La mort est tellement plus rassurante que la vie.

Un passé, même vidé de sa substance, demeure toujours un passé.

Votre sentiment d'abandon était énorme, vous me suivez ? Gros comme un nuage. Disons que ce nuage, c'est votre passé. Et maintenant, imaginez-vous prisonnière de ce nuage. C'est ça, la nostalgite. Mais ne vous inquiétez pas, elle se soigne très bien.

S'inventer des vies, c'est mettre des couleurs à la sienne.

Comment lui expliquer un désir qu'elle même ne comprend pas ? Comment faire cohabiter en elle tant d'émotions contradictoires.

Aimer, ce n'était pas se sentir en sécurité, choyée, désirée. Ce n'était pas vivre aux côtés d'un être qui pansait vos blessures mais, au contraire, c'était rencontrer quelqu'un qui vous faisait plonger dedans les pieds joints. Aimer, c'était le plus grand. Aimer, c'était plus douloureux.

Un enchevêtrement d'innombrables souvenirs épars. Certains restent gravés en nous à notre insu et nous embarquent dans d'étranges voyages intérieurs. D'autres infusent longtemps, et puis se font la malle, disparaissent à jamais. Dans les deux cas, il reste l'absence. On en fait quoi , de l'absence ?

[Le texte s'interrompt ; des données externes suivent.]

(** * Progress display, history listing and record deletion of TradingAgents-CN

    A shallow embedding of
    - [web/components/async_progress_display.py]  (module [Display]),
    - [web/modules/analysis_history.py]           (module [History]),
    - [analyze_data_storage.py]                   (module [Storage]),
    with the properties of the progress-tracking specification that concern
    them.

    Conventions of the embedding.
    - A JSON payload is a [gmap string value]; [value] is the type of the
      Python objects a decoded payload can hold.
    - Python numbers are integers ([Z]): timestamps and durations are counted
      in whole time units, percentages in whole percent.  The only place where
      a fraction is computed, the statistics summary, uses [Q].
    - Effects are explicit: a computation maps a [world] to a result, the
      world it leaves behind and the chronological list of the [event]s it
      emitted (widget calls, log lines, session writes, sleeps, fetches).
    - Exceptions are results: [PyException] stands for any subclass of
      Python's [Exception]; [RerunException] is what [st.rerun()] raises, a
      [BaseException] that [except Exception] does not catch.
    - [import] of a module of this repository or of a required package
      succeeds; [import redis] can fail, the package being optional
      ([start_web_enhanced.py], "可选功能"). *)

From stdpp Require Import gmap strings list pretty.
From Stdlib Require Import QArith.

Set Warnings "-register-all".
Open Scope Z_scope.

(** ** Python values *)

Inductive value :=
  | VNone
  | VBool (b : bool)
  | VNum (z : Z)
  | VStr (s : string)
  | VList (l : list value)
  | VDict (d : gmap string value).

(** [bool(v)]. *)
Definition truthy (v : value) : bool :=
  match v with
  | VNone => false
  | VBool b => b
  | VNum z => negb (z =? 0)
  | VStr s => negb (String.eqb s "")
  | VList l => match l with [] => false | _ => true end
  | VDict d => negb (bool_decide (d = ∅))
  end.

(** The number a value stands for in arithmetic and comparisons; [bool] is a
    subclass of [int].  [None] when the operation raises [TypeError]. *)
Definition as_num (v : value) : option Z :=
  match v with
  | VNum z => Some z
  | VBool b => Some (if b then 1 else 0)
  | _ => None
  end.

(** [v == 'literal']. *)
Definition is_str (s : string) (v : value) : bool :=
  match v with
  | VStr s' => String.eqb s' s
  | _ => false
  end.

(** [v == n] for an integer literal [n]. *)
Definition is_int (n : Z) (v : value) : bool :=
  match as_num v with
  | Some z => z =? n
  | None => false
  end.

(** [d.get(k, dflt)]: the default is used only when the key is absent. *)
Definition dget (d : gmap string value) (k : string) (dflt : value) : value :=
  default dflt (d !! k).

(** [not progress_data] for an [Optional[Dict]]. *)
Definition no_data (o : option (gmap string value)) : bool :=
  match o with
  | None => true
  | Some d => bool_decide (d = ∅)
  end.

(** ** Results, events and the world *)

(** The classes of [Exception] the modelled code can meet; [ExternalError]
    is whatever a call into Streamlit, Redis or the OS raises. *)
Inductive pyclass :=
  | TypeError | ValueError | KeyError | AttributeError
  | ZeroDivisionError | ImportError | ExternalError.

Inductive exn :=
  | PyException (cls : pyclass) (msg : string)
  | RerunException.

Inductive res (A : Type) :=
  | Ok (a : A)
  | Raise (e : exn).
Arguments Ok {A} a.
Arguments Raise {A} e.

Inductive level := LDebug | LInfo | LWarning | LError.

(** A Streamlit call, on [st] itself or on a placeholder. *)
Inductive call :=
  | Markdown (s : string)
  | Subheader (s : string)
  | Info (s : string)
  | Success (s : string)
  | Warn (s : string)
  | Err (s : string)
  | Write (s : string)
  | Metric (label val : string) (delta : option string)
  | Progress (pct : Z)
  | Columns (n : nat)
  | Empty
  | Button (label key : string)
  | Checkbox (label key : string).

Inductive event :=
  | St (c : call)                       (* st.<call>  *)
  | Slot (name : string) (c : call)     (* self.<name>.<call> *)
  | Log (l : level) (msg : string)      (* logger.<level>(msg) *)
  | Fetch (id : string)                 (* get_progress_by_id(id) *)
  | FormatResults (raw : value)         (* format_analysis_results(raw) *)
  | Sleep (secs : Z)                    (* time.sleep(secs) *)
  | SessionSet (k : string) (v : value) (* st.session_state[k] = v *)
  | SessionDel (k : string)             (* del st.session_state[k] *)
  | OsRemove (path : string)            (* os.remove(path) *)
  | RedisDelete (key : string).         (* redis_client.delete(key) *)

(** The instance of [AsyncProgressDisplay] a method runs on. *)
Record display := {
  analysis_id : string;
  refresh_interval : Z;
  dom_lock : bool;
  last_update : Z;
  is_completed : bool
}.

Record world := {
  session : gmap string value;   (* st.session_state of this viewer *)
  clock : Z;                     (* what time.time() returns *)
  self : display;
  files : gset string;           (* the paths that exist on disk *)
  redis : gset string            (* the keys the Redis server holds *)
}.

(** What the code reads from outside this repository's sources. *)
Class Env := {
  get_progress_by_id : string → option (gmap string value);
  format_analysis_results : value → value;
  format_time : value → string;
  fmt_1f : Q → string;            (* the format spec [.1f] *)
  repr : value → string;          (* [str()] of a list or a dict *)
  clicked : string → bool;        (* does the button with this key report a click *)
  getenv : string → option string;(* os.getenv *)
  py_int : string → option Z;     (* int() of a string; None for ValueError *)
  importable : string → bool;     (* is the optional package installed *)
  fault : event → option string   (* the external call raises, with this message *)
}.

(** ** The effect monad *)

Definition M (A : Type) : Type := world → res A * world * list event.

Definition ret {A} (a : A) : M A := λ w, (Ok a, w, []).

Definition bind {A B} (m : M A) (k : A → M B) : M B := λ w,
  match m w with
  | (Ok a, w1, ev1) =>
      match k a w1 with
      | (r, w2, ev2) => (r, w2, ev1 ++ ev2)
      end
  | (Raise e, w1, ev1) => (Raise e, w1, ev1)
  end.

Declare Scope py_scope.
Delimit Scope py_scope with py.
Notation "x <- m ;; k" := (bind m (λ x, k))
  (at level 100, m at next level, right associativity) : py_scope.
Notation "m ;;; k" := (bind m (λ _, k))
  (at level 100, right associativity) : py_scope.
Open Scope py_scope.

Definition raise {A} (e : exn) : M A := λ w, (Raise e, w, []).
Definition type_error {A} (what : string) : M A := raise (PyException TypeError what).

(** A computation without effects that may raise. *)
Definition lift {A} (r : res A) : M A := λ w, (r, w, []).

(** [st.rerun()]. *)
Definition rerun {A} : M A := raise RerunException.

(** An internal effect that cannot raise. *)
Definition emit (e : event) : M unit := λ w, (Ok tt, w, [e]).

(** [try: m  except Exception as e: h e]. *)
Definition try_except {A} (m : M A) (h : string → M A) : M A := λ w,
  match m w with
  | (Raise (PyException _ msg), w1, ev1) =>
      match h msg w1 with
      | (r, w2, ev2) => (r, w2, ev1 ++ ev2)
      end
  | other => other
  end.

(** [try: m  except: h] (a bare [except] catches everything). *)
Definition try_bare {A} (m : M A) (h : M A) : M A := λ w,
  match m w with
  | (Raise e, w1, ev1) =>
      match h w1 with
      | (r, w2, ev2) => (r, w2, ev1 ++ ev2)
      end
  | other => other
  end.

(** [try: m  finally: c].  The clean-up runs on every exit of [m]; the
    outcome of [m] is kept unless the clean-up itself raises. *)
Definition finally_ {A} (m : M A) (c : M unit) : M A := λ w,
  match m w with
  | (r, w1, ev1) =>
      match c w1 with
      | (Ok _, w2, ev2) => (r, w2, ev1 ++ ev2)
      | (Raise e, w2, ev2) => (Raise e, w2, ev1 ++ ev2)
      end
  end.

Definition when (b : bool) (m : M unit) : M unit := if b then m else ret tt.

(** *** Session state, clock and the receiver object *)

Definition with_session (f : gmap string value → gmap string value) (w : world) : world :=
  {| session := f (session w); clock := clock w; self := self w;
     files := files w; redis := redis w |}.

Definition with_self (f : display → display) (w : world) : world :=
  {| session := session w; clock := clock w; self := f (self w);
     files := files w; redis := redis w |}.

Definition with_clock (f : Z → Z) (w : world) : world :=
  {| session := session w; clock := f (clock w); self := self w;
     files := files w; redis := redis w |}.

Definition with_files (f : gset string → gset string) (w : world) : world :=
  {| session := session w; clock := clock w; self := self w;
     files := f (files w); redis := redis w |}.

Definition with_redis (f : gset string → gset string) (w : world) : world :=
  {| session := session w; clock := clock w; self := self w;
     files := files w; redis := f (redis w) |}.

Definition session_get (k : string) (dflt : value) : M value :=
  λ w, (Ok (dget (session w) k dflt), w, []).

Definition session_contains (k : string) : M bool :=
  λ w, (Ok (bool_decide (is_Some (session w !! k))), w, []).

Definition session_set (k : string) (v : value) : M unit :=
  λ w, (Ok tt, with_session (insert k v) w, [SessionSet k v]).

Definition session_del (k : string) : M unit :=
  λ w, (Ok tt, with_session (delete k) w, [SessionDel k]).

(** [time.time()].  The clock of the model advances in [time.sleep] only:
    the calls between two readings take no time, whereas a wall clock also
    advances during them. *)
Definition time_time : M Z := λ w, (Ok (clock w), w, []).

Definition get_self : M display := λ w, (Ok (self w), w, []).

Definition set_dom_lock (b : bool) : M unit := λ w,
  (Ok tt, with_self (λ s, {| analysis_id := analysis_id s; refresh_interval := refresh_interval s;
                             dom_lock := b; last_update := last_update s;
                             is_completed := is_completed s |}) w, []).

Definition set_last_update (t : Z) : M unit := λ w,
  (Ok tt, with_self (λ s, {| analysis_id := analysis_id s; refresh_interval := refresh_interval s;
                             dom_lock := dom_lock s; last_update := t;
                             is_completed := is_completed s |}) w, []).

Definition set_is_completed (b : bool) : M unit := λ w,
  (Ok tt, with_self (λ s, {| analysis_id := analysis_id s; refresh_interval := refresh_interval s;
                             dom_lock := dom_lock s; last_update := last_update s;
                             is_completed := b |}) w, []).

Arguments ret {_} _ _ /.
Arguments raise {_} _ _ /.
Arguments rerun {_} _ /.
Arguments type_error {_} _ _ /.
Arguments lift {_} _ _ /.
Arguments emit _ _ /.
Arguments when _ _ /.
Arguments session_get _ _ _ /.
Arguments session_contains _ _ /.
Arguments session_set _ _ _ /.
Arguments session_del _ _ /.
Arguments time_time _ /.
Arguments get_self _ /.
Arguments set_dom_lock _ _ /.
Arguments set_last_update _ _ /.
Arguments set_is_completed _ _ /.

(** *** Python operators that can raise

    The interpreter's messages go on to name the operand types (["'>=' not
    supported between instances of 'str' and 'float'"]); here and below they
    are cut after their leading words.  Statements speak of the class of such
    an exception, not of its text. *)

Definition py_sub (a b : value) : M value :=
  match as_num a, as_num b with
  | Some x, Some y => ret (VNum (x - y))
  | _, _ => type_error "unsupported operand type(s) for -"
  end.

Definition py_add (a b : value) : M value :=
  match as_num a, as_num b with
  | Some x, Some y => ret (VNum (x + y))
  | _, _ => type_error "unsupported operand type(s) for +"
  end.

(** [a > n] and [a >= n]. *)
Definition py_gt (a : value) (n : Z) : M bool :=
  match as_num a with
  | Some x => ret (n <? x)
  | None => type_error "'>' not supported"
  end.

Definition py_ge (a : value) (n : Z) : M bool :=
  match as_num a with
  | Some x => ret (n <=? x)
  | None => type_error "'>=' not supported"
  end.

(** [max(a, 0)]. *)
Definition py_max0 (a : value) : M value :=
  match as_num a with
  | Some x => ret (if 0 <? x then a else if x =? 0 then a else VNum 0)
  | None => type_error "'>' not supported"
  end.

(** [{'running': .., 'completed': .., 'failed': ..}.get(status, '🔄')]: the
    key has to be hashable. *)
Definition status_icon (status : value) : M string :=
  match status with
  | VList _ | VDict _ => type_error "unhashable type"
  | _ =>
      ret (if is_str "running" status then "🔄"
           else if is_str "completed" status then "✅"
           else if is_str "failed" status then "❌"
           else "🔄")
  end.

Nous ne sommes vraiment pas tous égaux pour accueillir la vie.

Fantasmer, transgresser, désirer ces inconnus lui apportait une immense liberté intérieure. Poser des actes, et, peut-être, se fracasser à ses rêves la plongeait dans une guerre intestine dont elle n'était pas certaine de sortir victorieuse.

Mieux valait avoir des ailes au coeur que des papillons dans le ventre.

Ressasser est inutile, profondément pathétique. S'il fallait tomber chaque fois que la vie nous mène sur un nid-de-poule, les hôpitaux seraient remplis de jambes cassées !

Tout ce que la vie nous invite à traverser, ma jolie, vous ne le changerez pas. Ni vous, ni personne. Ni vos larmes, ni vos regrets, ni vos souffrances. Rien ne change le cours de votre histoire. La seule chose que vous pouvez modifier, c'est le regard que vous portez sur elle.

Sa mère lui répétait souvent que la vie était une succession de noeuds, que le grand jeu des humains était de les défaire, un à un. Pour ensuite s'en confectionner d'autres, avec la même ardeur mise pour les désentortiller.

Certaines rencontres portent en elles la magie d'une évidence.